» DATA SUPPLIED:
-- Opening Marker --

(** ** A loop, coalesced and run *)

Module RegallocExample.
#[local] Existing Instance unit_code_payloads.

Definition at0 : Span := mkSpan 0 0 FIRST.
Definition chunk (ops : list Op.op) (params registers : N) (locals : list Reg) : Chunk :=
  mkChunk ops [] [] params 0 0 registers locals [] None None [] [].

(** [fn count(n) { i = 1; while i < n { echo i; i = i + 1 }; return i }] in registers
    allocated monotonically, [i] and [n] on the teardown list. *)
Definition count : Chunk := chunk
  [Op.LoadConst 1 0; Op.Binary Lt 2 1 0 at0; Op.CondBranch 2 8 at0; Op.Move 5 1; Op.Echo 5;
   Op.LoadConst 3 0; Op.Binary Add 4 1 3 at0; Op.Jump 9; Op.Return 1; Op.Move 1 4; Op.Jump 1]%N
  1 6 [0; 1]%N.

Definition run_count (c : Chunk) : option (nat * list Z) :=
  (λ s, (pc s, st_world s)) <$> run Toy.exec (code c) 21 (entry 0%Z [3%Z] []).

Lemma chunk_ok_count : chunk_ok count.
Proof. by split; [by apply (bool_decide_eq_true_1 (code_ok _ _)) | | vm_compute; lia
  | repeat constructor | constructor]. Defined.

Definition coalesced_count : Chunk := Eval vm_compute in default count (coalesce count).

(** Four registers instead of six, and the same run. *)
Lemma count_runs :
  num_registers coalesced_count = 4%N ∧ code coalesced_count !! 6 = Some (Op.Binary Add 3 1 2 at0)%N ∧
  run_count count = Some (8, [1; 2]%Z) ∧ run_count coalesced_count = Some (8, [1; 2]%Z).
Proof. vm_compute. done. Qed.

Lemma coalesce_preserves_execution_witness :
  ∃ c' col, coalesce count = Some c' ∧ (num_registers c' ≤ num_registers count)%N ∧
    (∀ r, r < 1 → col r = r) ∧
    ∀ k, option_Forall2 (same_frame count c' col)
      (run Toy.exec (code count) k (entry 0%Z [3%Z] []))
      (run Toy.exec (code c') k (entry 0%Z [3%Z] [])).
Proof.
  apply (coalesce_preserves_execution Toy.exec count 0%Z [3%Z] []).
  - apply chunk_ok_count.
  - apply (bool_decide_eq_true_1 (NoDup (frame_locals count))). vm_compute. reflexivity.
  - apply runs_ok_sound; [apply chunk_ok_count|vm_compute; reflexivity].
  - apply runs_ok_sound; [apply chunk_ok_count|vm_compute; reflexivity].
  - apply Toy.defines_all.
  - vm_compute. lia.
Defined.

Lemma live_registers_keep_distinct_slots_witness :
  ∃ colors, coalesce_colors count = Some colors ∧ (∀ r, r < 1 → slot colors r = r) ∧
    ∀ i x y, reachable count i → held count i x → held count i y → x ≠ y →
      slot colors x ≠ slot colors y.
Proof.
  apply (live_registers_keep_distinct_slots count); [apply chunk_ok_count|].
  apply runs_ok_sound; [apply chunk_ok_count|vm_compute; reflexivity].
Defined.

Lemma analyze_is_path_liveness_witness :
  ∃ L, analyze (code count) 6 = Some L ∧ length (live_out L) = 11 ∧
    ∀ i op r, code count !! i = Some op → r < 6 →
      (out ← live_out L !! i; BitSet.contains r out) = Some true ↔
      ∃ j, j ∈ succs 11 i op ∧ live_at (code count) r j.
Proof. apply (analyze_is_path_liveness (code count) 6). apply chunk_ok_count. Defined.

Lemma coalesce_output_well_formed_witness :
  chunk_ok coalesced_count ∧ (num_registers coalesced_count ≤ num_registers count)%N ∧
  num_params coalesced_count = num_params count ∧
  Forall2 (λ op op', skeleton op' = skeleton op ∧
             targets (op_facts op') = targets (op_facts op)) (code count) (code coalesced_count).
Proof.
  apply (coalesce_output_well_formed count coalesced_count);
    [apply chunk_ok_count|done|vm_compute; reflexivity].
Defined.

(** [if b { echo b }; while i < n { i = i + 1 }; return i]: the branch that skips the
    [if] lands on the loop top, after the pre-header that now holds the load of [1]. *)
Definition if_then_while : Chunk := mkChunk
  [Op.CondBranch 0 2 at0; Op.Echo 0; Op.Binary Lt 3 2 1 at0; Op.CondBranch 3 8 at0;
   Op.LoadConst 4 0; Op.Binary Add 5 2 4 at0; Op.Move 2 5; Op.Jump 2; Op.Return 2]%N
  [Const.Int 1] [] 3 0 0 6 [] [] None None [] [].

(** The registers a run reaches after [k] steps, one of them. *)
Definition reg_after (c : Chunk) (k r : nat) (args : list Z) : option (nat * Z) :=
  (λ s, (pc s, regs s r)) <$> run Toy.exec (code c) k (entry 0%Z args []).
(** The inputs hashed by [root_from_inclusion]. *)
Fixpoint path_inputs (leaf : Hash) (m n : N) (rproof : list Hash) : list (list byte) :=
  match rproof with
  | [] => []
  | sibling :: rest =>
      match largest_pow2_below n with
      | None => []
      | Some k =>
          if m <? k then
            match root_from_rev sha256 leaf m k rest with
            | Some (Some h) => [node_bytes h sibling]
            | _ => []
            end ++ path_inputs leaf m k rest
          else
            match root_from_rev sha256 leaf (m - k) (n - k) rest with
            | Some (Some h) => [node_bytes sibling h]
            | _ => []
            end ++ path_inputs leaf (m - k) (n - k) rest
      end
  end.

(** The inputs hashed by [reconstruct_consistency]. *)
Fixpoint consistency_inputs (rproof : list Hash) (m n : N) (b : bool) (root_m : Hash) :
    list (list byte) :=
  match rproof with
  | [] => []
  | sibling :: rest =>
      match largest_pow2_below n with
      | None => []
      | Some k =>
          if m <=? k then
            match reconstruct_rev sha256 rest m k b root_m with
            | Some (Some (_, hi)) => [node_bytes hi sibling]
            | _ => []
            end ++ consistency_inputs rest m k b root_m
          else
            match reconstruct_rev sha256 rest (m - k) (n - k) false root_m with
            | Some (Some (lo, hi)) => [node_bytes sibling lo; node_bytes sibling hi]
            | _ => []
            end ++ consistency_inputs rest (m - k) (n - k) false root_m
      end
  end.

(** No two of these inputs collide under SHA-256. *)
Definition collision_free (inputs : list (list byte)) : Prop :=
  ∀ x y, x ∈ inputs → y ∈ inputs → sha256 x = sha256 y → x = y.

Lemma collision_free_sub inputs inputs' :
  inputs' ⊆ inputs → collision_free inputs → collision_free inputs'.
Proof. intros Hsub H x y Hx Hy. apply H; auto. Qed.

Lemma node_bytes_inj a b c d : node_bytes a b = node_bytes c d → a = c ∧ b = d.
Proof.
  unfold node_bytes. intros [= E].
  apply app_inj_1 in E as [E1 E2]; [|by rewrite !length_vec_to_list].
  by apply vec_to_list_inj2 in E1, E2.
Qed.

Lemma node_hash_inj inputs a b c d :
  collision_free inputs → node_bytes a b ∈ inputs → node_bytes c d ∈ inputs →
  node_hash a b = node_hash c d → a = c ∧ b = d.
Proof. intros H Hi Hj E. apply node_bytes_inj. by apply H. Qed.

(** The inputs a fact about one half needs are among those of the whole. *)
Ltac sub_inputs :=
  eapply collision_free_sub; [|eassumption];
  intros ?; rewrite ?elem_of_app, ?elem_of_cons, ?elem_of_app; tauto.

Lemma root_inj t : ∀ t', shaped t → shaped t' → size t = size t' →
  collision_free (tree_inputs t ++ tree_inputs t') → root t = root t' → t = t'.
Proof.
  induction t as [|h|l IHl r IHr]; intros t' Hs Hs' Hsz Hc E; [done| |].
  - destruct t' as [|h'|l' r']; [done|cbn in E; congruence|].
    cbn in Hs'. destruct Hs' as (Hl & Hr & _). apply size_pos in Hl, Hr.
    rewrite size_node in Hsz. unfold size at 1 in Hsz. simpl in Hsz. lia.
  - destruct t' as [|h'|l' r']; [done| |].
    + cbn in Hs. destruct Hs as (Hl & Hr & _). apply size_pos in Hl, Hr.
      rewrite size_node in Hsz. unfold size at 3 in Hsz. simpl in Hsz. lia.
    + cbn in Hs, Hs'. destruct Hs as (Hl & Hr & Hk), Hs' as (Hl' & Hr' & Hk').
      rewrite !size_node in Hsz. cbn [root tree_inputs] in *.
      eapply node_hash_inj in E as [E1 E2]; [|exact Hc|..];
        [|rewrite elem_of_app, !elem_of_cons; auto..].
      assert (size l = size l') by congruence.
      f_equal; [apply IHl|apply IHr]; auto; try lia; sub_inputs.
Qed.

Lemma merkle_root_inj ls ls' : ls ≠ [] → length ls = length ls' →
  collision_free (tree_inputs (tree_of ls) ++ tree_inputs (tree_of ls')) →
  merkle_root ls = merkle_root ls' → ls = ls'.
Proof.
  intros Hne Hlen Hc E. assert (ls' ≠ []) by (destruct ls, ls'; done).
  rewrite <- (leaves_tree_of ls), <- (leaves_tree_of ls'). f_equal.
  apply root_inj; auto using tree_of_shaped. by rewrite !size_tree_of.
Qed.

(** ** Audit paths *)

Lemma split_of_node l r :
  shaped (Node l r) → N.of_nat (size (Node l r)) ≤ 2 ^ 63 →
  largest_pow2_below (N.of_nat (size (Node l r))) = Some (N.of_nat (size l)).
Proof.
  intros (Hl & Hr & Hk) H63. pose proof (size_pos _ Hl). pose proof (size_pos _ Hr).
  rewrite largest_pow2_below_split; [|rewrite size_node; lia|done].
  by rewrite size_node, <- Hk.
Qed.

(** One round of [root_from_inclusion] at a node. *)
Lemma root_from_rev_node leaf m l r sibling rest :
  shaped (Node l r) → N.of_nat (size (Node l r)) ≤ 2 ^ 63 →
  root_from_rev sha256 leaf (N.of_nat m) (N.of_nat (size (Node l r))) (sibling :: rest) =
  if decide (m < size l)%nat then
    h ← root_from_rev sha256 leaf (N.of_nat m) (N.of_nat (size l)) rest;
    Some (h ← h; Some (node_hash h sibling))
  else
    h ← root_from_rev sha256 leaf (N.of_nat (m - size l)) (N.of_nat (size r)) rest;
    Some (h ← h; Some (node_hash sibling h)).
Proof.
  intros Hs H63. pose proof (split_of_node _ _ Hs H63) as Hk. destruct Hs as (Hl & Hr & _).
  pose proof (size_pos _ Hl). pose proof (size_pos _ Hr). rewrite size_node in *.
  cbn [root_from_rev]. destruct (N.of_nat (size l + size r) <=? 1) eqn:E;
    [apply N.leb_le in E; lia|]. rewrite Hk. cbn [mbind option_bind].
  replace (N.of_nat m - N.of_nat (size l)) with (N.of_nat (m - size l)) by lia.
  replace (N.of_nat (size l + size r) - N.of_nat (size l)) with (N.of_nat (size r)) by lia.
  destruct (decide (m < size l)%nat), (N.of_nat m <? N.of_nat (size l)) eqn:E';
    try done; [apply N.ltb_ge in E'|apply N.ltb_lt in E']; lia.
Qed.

-- Closing Marker --

» YOUR INSTRUCTIONS:
In the listing, find all lines with the string "eapply" and copy them.

» OUTPUT FOR THIS TASK:
  eapply collision_free_sub; [|eassumption];
      eapply node_hash_inj in E as [E1 E2]; [|exact Hc|..];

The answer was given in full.